▶ **WHAT THIS TASK INVOLVES**
In full and without alteration, write out the data below.

Stored items:
(** [v || d] where [v] is a property that may be [undefined]. *)
Definition prop_or_else (v : option float) (d : float) : float :=
  match v with
  | Some x => or_else x d
  | None => d
  end.

(** [undefined] in arithmetic position is [NaN]. *)
Definition ToNumber (v : option float) : float :=
  match v with
  | Some x => x
  | None => nan
  end.

(** [xs.reduce((sum, x) => sum + x, 0)]. *)
Definition sum (xs : list float) : float := fold_left add xs 0.

(** An object used as a string-keyed record, in insertion order. *)
Definition obj := list (string * float).

Fixpoint obj_get (o : obj) (k : string) : option float :=
  match o with
  | [] => None
  | (k', v) :: o' => if String.eqb k' k then Some v else obj_get o' k
  end.

(** [o[k] = v]: an existing key keeps its place. *)
Fixpoint obj_set (o : obj) (k : string) (v : float) : obj :=
  match o with
  | [] => [(k, v)]
  | (k', v') :: o' =>
      if String.eqb k' k then (k', v) :: o' else (k', v') :: obj_set o' k v
  end.

Definition obj_values (o : obj) : list float := map snd o.

(** [xs.slice(a, b)] for indices within range. *)
Definition slice {A} (a b : nat) (xs : list A) : list A :=
  firstn (b - a) (skipn a xs).

(** The index [slice] makes of a number: [NaN] is 0, a fraction is
    truncated, a negative index counts from the end, and the result is
    clamped to the length. *)
Definition relative_index (len : nat) (x : float) : nat :=
  match Prim2SF x with
  | S754_nan | S754_zero _ => 0%nat
  | S754_infinity s => if s then 0%nat else len
  | S754_finite s m e =>
      let z := (if (0 <=? e)%Z then Z.pos m * 2 ^ e
                else Z.pos m / 2 ^ (- e))%Z in
      if s then Z.to_nat (Z.max (Z.of_nat len - z) 0)
      else Z.to_nat (Z.min z (Z.of_nat len))
  end.

(** [xs.slice(a, b)] for numbers [a] and [b]. *)
Definition slice_by {A} (a b : float) (xs : list A) : list A :=
  slice (relative_index (length xs) a) (relative_index (length xs) b) xs.

(** [xs.slice(a)]. *)
Definition slice_from {A} (a : float) (xs : list A) : list A :=
  skipn (relative_index (length xs) a) xs.

(** The values [0, 1, ...] that [for (let d = 0; d < n; d++)] runs
    through, for a bound that is not [Infinity]. *)
Definition loop_count (n : float) : nat :=
  match integer_value (Math_ceil n) with
  | Some z => Z.to_nat z
  | None => 0%nat
  end.

Definition loop_range (n : float) : list float :=
  map Number_of_nat (seq 0 (loop_count n)).

(** Notions of the properties below. *)

(** A double that is a whole number of coins, at least one. *)
Definition positive_integer (x : float) : bool :=
  match integer_value x with
  | Some n => (1 <=? n)%Z
  | None => false
  end.

(** [lo <= x && x <= hi]. *)
Definition between (lo hi x : float) : bool := (lo <=? x) && (x <=? hi).

End JS.

(** ** Shared types (types/promotion.types.ts) *)

Inductive WealthLevel :=
| foam | plankton | crab | fish | turtle | dolphin | shark | whale | giant_whale.

Inductive ActionType :=
| view | like | unlike | share | comment | unlock
| promo_view | promo_click | promo_comment | follow.



(** The string a tier is at run time. *)
Definition wealth_key (w : WealthLevel) : string :=
  match w with
  | foam => "foam" | plankton => "plankton" | crab => "crab"
  | fish => "fish" | turtle => "turtle" | dolphin => "dolphin"
  | shark => "shark" | whale => "whale" | giant_whale => "giant_whale"
  end.

#[global] Instance WealthLevel_eq_dec : EqDecision WealthLevel.
Proof. solve_decision. Defined.

#[global] Instance ActionType_eq_dec : EqDecision ActionType.
Proof. solve_decision. Defined.

Record Location := { country : string; loc_region : option string }.

(** A target user as the consumers read it.  A property the object does
    not carry reads as [undefined], here [None]. *)
Record TargetUser := {
  userId : option string;
  wealthLevel : option WealthLevel;
  relevanceScore : float;
  engagementProbability : float;
  influenceMultiplier : float;
  location : option Location
}.

(** ** PricingStrategyService (services/pricing-strategy.service.ts) *)

Module Pricing.

Import JS.
#[local] Open Scope float_scope.

Record PricingStrategy := {
  basePrices : ActionType -> float;
  wealthMultipliers : WealthLevel -> float;
  demandMultipliers : obj;
  qualityDiscounts : obj
}.

Definition basePrices_table (a : ActionType) : float :=
  match a with
  | view => 1 | like => 2 | unlike => 1 | share => 6 | comment => 8
  | unlock => 15 | promo_view => 1 | promo_click => 5
  | promo_comment => 10 | follow => 12
  end.

Definition wealthMultipliers_table (w : WealthLevel) : float :=
  match w with
  | foam => 0.5 | plankton => 1.0 | crab => 1.5 | fish => 2.0
  | turtle => 3.0 | dolphin => 5.0 | shark => 8.0 | whale => 12.0
  | giant_whale => 20.0
  end.

(** [new Date().getDay()] is read from the clock and passed as [day]. *)
Definition isWeekend (day : Z) : bool := (day =? 0)%Z || (day =? 6)%Z.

▶ **SOLUTION BELOW**
(** [v || d] where [v] is a property that may be [undefined]. *)
Definition prop_or_else (v : option float) (d : float) : float :=
  match v with
  | Some x => or_else x d
  | None => d
  end.

(** [undefined] in arithmetic position is [NaN]. *)
Definition ToNumber (v : option float) : float :=
  match v with
  | Some x => x
  | None => nan
  end.

(** [xs.reduce((sum, x) => sum + x, 0)]. *)
Definition sum (xs : list float) : float := fold_left add xs 0.

(** An object used as a string-keyed record, in insertion order. *)
Definition obj := list (string * float).

Fixpoint obj_get (o : obj) (k : string) : option float :=
  match o with
  | [] => None
  | (k', v) :: o' => if String.eqb k' k then Some v else obj_get o' k
  end.

(** [o[k] = v]: an existing key keeps its place. *)
Fixpoint obj_set (o : obj) (k : string) (v : float) : obj :=
  match o with
  | [] => [(k, v)]
  | (k', v') :: o' =>
      if String.eqb k' k then (k', v) :: o' else (k', v') :: obj_set o' k v
  end.

Definition obj_values (o : obj) : list float := map snd o.

(** [xs.slice(a, b)] for indices within range. *)
Definition slice {A} (a b : nat) (xs : list A) : list A :=
  firstn (b - a) (skipn a xs).

(** The index [slice] makes of a number: [NaN] is 0, a fraction is
    truncated, a negative index counts from the end, and the result is
    clamped to the length. *)
Definition relative_index (len : nat) (x : float) : nat :=
  match Prim2SF x with
  | S754_nan | S754_zero _ => 0%nat
  | S754_infinity s => if s then 0%nat else len
  | S754_finite s m e =>
      let z := (if (0 <=? e)%Z then Z.pos m * 2 ^ e
                else Z.pos m / 2 ^ (- e))%Z in
      if s then Z.to_nat (Z.max (Z.of_nat len - z) 0)
      else Z.to_nat (Z.min z (Z.of_nat len))
  end.

(** [xs.slice(a, b)] for numbers [a] and [b]. *)
Definition slice_by {A} (a b : float) (xs : list A) : list A :=
  slice (relative_index (length xs) a) (relative_index (length xs) b) xs.

(** [xs.slice(a)]. *)
Definition slice_from {A} (a : float) (xs : list A) : list A :=
  skipn (relative_index (length xs) a) xs.

(** The values [0, 1, ...] that [for (let d = 0; d < n; d++)] runs
    through, for a bound that is not [Infinity]. *)
Definition loop_count (n : float) : nat :=
  match integer_value (Math_ceil n) with
  | Some z => Z.to_nat z
  | None => 0%nat
  end.

Definition loop_range (n : float) : list float :=
  map Number_of_nat (seq 0 (loop_count n)).

(** Notions of the properties below. *)

(** A double that is a whole number of coins, at least one. *)
Definition positive_integer (x : float) : bool :=
  match integer_value x with
  | Some n => (1 <=? n)%Z
  | None => false
  end.

(** [lo <= x && x <= hi]. *)
Definition between (lo hi x : float) : bool := (lo <=? x) && (x <=? hi).

End JS.

(** ** Shared types (types/promotion.types.ts) *)

Inductive WealthLevel :=
| foam | plankton | crab | fish | turtle | dolphin | shark | whale | giant_whale.

Inductive ActionType :=
| view | like | unlike | share | comment | unlock
| promo_view | promo_click | promo_comment | follow.



(** The string a tier is at run time. *)
Definition wealth_key (w : WealthLevel) : string :=
  match w with
  | foam => "foam" | plankton => "plankton" | crab => "crab"
  | fish => "fish" | turtle => "turtle" | dolphin => "dolphin"
  | shark => "shark" | whale => "whale" | giant_whale => "giant_whale"
  end.

#[global] Instance WealthLevel_eq_dec : EqDecision WealthLevel.
Proof. solve_decision. Defined.

#[global] Instance ActionType_eq_dec : EqDecision ActionType.
Proof. solve_decision. Defined.

Record Location := { country : string; loc_region : option string }.

(** A target user as the consumers read it.  A property the object does
    not carry reads as [undefined], here [None]. *)
Record TargetUser := {
  userId : option string;
  wealthLevel : option WealthLevel;
  relevanceScore : float;
  engagementProbability : float;
  influenceMultiplier : float;
  location : option Location
}.

(** ** PricingStrategyService (services/pricing-strategy.service.ts) *)

Module Pricing.

Import JS.
#[local] Open Scope float_scope.

Record PricingStrategy := {
  basePrices : ActionType -> float;
  wealthMultipliers : WealthLevel -> float;
  demandMultipliers : obj;
  qualityDiscounts : obj
}.

Definition basePrices_table (a : ActionType) : float :=
  match a with
  | view => 1 | like => 2 | unlike => 1 | share => 6 | comment => 8
  | unlock => 15 | promo_view => 1 | promo_click => 5
  | promo_comment => 10 | follow => 12
  end.

Definition wealthMultipliers_table (w : WealthLevel) : float :=
  match w with
  | foam => 0.5 | plankton => 1.0 | crab => 1.5 | fish => 2.0
  | turtle => 3.0 | dolphin => 5.0 | shark => 8.0 | whale => 12.0
  | giant_whale => 20.0
  end.

(** [new Date().getDay()] is read from the clock and passed as [day]. *)
Definition isWeekend (day : Z) : bool := (day =? 0)%Z || (day =? 6)%Z.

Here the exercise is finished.